Search the records for the string "Require", then copy each line where it appears.

Stored data:
*** Begin section ***

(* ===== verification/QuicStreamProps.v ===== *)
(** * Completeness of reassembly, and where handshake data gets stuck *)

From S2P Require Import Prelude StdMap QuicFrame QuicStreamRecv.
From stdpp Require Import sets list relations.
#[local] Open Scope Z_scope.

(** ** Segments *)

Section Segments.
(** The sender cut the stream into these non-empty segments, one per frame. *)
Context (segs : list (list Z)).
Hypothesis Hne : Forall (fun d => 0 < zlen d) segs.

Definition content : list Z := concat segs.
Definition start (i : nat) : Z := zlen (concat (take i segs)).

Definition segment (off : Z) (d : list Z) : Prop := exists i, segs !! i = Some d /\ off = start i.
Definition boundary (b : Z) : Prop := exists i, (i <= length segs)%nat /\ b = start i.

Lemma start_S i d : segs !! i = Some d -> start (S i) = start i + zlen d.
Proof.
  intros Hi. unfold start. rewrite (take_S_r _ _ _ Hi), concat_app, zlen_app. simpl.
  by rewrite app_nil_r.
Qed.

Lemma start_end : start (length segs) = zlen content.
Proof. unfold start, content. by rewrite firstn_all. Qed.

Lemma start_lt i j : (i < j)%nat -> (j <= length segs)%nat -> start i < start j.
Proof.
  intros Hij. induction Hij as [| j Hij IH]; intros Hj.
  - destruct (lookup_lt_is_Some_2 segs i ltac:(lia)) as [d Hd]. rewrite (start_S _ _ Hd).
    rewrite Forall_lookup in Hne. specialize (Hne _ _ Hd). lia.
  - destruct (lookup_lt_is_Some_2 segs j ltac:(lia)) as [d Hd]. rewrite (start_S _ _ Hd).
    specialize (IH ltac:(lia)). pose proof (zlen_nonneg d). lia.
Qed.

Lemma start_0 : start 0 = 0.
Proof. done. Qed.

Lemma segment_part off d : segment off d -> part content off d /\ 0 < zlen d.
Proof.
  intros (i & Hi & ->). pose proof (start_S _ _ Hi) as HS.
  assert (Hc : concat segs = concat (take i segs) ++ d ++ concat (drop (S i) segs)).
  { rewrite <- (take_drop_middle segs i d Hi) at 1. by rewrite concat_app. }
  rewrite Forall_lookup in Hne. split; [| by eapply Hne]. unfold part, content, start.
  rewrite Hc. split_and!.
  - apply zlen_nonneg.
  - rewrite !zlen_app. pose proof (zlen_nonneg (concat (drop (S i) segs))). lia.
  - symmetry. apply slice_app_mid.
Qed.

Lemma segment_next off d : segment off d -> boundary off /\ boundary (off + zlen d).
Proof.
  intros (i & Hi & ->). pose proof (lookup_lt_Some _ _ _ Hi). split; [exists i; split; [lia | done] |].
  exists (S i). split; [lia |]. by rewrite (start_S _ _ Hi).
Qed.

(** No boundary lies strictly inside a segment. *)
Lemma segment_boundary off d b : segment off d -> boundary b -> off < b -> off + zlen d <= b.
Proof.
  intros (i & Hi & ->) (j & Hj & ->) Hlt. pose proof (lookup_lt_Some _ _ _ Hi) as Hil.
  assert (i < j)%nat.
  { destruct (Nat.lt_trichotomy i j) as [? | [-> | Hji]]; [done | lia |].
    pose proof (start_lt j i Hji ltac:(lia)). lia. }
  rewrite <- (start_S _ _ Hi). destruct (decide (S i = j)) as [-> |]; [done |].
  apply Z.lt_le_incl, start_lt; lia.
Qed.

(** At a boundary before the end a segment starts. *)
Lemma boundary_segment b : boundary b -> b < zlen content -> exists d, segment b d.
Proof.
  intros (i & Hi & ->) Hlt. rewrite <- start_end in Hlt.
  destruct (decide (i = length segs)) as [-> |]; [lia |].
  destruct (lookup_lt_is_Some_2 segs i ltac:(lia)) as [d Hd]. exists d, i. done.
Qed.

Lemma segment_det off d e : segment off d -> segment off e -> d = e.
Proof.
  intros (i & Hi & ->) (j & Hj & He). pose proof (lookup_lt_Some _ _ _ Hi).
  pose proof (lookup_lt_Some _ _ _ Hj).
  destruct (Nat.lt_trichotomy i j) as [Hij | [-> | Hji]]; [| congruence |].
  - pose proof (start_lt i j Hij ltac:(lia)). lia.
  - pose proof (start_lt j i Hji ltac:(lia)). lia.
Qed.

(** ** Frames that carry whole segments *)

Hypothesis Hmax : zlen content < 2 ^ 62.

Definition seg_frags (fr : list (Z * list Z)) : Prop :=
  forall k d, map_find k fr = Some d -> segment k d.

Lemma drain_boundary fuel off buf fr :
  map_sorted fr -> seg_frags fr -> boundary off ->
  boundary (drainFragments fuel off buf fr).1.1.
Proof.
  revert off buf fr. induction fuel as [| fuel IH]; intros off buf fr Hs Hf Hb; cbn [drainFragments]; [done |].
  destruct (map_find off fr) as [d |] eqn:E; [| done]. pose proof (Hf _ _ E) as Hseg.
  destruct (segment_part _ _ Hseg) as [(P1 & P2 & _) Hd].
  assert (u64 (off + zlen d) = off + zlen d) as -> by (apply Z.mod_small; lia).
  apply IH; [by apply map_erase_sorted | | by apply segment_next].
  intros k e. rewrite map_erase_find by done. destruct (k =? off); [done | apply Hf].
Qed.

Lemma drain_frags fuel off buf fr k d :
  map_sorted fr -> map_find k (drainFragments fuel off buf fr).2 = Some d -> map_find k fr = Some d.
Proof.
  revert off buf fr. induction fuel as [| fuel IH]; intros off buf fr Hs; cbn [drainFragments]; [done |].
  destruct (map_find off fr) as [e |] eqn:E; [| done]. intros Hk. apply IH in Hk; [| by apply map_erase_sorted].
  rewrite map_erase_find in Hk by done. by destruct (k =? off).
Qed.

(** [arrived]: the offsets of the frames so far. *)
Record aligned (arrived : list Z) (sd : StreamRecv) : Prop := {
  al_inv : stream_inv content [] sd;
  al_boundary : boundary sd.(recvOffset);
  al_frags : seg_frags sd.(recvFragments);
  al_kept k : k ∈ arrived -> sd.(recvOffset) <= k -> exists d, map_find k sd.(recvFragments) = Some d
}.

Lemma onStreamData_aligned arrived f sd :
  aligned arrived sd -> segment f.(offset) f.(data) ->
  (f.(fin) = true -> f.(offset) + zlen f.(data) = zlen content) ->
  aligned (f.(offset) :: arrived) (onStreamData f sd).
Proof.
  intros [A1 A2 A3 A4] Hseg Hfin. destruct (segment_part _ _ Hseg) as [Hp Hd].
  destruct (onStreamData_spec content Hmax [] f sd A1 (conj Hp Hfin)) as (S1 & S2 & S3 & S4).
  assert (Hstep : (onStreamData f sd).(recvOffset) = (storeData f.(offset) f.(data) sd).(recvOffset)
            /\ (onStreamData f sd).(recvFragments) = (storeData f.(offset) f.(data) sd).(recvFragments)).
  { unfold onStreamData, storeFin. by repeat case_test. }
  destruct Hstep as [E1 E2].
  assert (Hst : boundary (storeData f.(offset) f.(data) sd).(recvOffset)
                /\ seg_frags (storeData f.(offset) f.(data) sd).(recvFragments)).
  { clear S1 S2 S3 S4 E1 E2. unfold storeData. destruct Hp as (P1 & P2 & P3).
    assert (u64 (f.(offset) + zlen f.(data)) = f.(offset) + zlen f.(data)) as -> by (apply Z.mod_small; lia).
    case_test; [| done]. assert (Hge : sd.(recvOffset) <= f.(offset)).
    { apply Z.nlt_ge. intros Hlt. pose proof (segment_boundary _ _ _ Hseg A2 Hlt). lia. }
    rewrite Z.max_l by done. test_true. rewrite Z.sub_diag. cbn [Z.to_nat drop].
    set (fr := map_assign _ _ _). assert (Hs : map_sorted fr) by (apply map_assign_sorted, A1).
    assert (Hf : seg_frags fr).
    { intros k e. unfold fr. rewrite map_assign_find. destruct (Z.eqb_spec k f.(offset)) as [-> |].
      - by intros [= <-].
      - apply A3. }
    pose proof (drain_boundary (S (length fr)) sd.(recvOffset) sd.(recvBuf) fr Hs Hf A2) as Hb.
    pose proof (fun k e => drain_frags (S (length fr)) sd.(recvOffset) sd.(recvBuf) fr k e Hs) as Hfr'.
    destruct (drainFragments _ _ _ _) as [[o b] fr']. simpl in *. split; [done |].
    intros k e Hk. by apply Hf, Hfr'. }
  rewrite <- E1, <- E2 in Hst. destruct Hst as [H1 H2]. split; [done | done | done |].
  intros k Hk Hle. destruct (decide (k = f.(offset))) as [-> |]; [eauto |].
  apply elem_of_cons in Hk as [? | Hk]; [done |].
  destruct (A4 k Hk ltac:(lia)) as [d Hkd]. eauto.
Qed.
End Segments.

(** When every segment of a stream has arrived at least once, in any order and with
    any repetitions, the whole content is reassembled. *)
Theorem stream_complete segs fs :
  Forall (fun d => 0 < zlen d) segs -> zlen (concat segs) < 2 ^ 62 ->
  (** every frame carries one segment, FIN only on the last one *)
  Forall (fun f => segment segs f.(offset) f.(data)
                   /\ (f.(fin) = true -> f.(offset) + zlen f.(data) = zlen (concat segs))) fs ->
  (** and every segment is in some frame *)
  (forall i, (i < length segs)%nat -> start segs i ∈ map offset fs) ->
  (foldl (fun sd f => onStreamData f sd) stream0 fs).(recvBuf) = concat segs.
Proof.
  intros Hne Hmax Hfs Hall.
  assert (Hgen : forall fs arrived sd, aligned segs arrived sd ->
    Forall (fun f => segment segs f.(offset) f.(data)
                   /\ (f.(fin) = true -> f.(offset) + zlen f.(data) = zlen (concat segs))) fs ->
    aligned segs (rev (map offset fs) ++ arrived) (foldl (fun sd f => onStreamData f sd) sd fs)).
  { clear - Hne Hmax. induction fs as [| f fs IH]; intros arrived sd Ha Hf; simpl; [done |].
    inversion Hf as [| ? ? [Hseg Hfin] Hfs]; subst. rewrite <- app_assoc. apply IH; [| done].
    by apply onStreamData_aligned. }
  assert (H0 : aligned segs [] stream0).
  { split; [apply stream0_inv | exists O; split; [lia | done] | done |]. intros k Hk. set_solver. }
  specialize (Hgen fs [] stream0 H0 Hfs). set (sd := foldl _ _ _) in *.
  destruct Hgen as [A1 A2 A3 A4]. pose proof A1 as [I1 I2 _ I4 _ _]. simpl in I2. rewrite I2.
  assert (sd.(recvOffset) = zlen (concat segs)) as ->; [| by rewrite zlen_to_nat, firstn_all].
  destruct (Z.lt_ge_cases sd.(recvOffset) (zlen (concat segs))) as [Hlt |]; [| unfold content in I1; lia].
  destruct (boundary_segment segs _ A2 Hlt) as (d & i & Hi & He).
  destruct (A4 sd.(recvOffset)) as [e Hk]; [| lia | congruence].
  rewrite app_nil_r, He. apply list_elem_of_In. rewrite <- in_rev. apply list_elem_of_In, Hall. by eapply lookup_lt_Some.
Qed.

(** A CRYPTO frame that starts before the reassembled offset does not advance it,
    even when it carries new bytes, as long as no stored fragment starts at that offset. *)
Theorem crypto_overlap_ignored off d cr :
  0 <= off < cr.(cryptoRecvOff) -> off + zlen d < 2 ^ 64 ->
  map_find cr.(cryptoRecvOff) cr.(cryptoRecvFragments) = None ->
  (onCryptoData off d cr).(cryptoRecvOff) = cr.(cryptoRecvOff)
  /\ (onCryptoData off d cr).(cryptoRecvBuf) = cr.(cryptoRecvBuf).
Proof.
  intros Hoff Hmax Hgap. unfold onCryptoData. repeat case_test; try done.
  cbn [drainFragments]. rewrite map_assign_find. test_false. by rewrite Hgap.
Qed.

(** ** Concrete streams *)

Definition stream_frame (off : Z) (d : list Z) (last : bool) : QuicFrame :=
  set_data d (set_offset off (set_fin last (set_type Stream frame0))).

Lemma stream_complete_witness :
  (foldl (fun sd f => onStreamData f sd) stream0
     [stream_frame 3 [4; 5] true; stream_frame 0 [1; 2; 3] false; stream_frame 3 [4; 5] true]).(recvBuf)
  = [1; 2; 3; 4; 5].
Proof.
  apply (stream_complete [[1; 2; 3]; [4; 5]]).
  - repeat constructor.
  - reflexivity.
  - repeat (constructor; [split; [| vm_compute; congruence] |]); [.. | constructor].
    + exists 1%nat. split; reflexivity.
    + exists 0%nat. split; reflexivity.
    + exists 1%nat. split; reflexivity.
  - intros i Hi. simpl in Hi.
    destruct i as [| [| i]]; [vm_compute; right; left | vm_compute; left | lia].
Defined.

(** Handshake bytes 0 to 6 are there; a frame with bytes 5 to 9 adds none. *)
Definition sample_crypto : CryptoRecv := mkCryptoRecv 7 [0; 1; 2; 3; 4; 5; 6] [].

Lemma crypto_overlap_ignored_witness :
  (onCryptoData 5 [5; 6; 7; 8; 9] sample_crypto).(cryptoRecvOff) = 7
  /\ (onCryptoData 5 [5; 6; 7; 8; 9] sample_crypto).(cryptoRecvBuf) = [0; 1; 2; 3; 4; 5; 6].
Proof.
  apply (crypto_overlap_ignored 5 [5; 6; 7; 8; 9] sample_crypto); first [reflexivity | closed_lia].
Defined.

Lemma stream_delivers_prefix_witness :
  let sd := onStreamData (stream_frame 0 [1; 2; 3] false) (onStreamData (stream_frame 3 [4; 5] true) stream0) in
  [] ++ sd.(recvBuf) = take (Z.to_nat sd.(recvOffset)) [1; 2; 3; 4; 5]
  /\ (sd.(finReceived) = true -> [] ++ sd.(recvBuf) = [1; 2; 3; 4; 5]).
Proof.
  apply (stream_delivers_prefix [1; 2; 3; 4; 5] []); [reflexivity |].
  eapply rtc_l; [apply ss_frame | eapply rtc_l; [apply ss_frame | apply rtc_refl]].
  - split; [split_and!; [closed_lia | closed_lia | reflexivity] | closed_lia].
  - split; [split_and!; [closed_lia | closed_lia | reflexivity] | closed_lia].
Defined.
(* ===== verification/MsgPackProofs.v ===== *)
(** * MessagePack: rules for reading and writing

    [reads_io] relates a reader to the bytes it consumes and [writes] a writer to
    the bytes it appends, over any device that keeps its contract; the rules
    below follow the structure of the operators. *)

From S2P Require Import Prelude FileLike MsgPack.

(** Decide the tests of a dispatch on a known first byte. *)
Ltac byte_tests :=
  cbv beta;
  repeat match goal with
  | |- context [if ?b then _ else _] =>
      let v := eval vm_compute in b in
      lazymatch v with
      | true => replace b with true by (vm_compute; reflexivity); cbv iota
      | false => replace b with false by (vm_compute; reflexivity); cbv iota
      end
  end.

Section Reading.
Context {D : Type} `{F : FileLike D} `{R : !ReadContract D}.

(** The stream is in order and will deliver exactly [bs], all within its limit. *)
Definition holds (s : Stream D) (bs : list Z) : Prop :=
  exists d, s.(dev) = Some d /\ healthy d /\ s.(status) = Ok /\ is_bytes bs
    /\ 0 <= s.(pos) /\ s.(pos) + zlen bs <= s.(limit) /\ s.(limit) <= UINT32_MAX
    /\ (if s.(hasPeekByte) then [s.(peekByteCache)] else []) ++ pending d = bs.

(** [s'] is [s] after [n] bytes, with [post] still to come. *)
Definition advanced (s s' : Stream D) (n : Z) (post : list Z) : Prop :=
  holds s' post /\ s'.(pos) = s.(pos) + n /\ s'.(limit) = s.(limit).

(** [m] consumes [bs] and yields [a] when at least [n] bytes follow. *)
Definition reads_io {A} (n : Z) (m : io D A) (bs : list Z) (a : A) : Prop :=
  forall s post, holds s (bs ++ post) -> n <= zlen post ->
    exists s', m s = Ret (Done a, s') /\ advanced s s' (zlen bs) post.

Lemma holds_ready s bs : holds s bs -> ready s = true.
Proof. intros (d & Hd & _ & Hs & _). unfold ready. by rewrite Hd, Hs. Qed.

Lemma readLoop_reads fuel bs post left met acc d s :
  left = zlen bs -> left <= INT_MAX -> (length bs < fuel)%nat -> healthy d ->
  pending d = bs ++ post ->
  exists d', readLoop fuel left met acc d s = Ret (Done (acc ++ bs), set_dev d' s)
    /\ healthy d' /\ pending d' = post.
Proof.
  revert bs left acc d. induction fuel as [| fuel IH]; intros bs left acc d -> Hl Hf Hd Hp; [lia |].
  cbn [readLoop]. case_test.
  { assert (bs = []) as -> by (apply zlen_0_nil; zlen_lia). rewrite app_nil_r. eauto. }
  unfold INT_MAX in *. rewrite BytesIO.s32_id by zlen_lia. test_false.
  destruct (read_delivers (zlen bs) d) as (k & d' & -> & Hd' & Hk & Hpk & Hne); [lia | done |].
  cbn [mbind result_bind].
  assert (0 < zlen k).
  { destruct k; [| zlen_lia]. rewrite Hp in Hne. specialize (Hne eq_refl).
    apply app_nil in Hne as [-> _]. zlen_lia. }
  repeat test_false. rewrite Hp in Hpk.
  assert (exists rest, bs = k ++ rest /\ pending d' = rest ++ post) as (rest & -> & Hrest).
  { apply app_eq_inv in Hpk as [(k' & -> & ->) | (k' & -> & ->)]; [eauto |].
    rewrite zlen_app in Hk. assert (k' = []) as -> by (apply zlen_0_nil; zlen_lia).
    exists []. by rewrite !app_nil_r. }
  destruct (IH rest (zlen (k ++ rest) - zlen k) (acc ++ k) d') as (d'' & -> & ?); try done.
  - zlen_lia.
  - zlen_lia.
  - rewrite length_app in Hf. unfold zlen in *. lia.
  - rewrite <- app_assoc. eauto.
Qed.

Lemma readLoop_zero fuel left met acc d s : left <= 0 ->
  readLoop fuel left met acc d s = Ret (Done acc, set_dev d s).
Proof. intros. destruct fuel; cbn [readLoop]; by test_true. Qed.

*** End section ***

→ TASK ANSWER:
From S2P Require Import Prelude StdMap QuicFrame QuicStreamRecv.
From stdpp Require Import sets list relations.
From S2P Require Import Prelude FileLike MsgPack.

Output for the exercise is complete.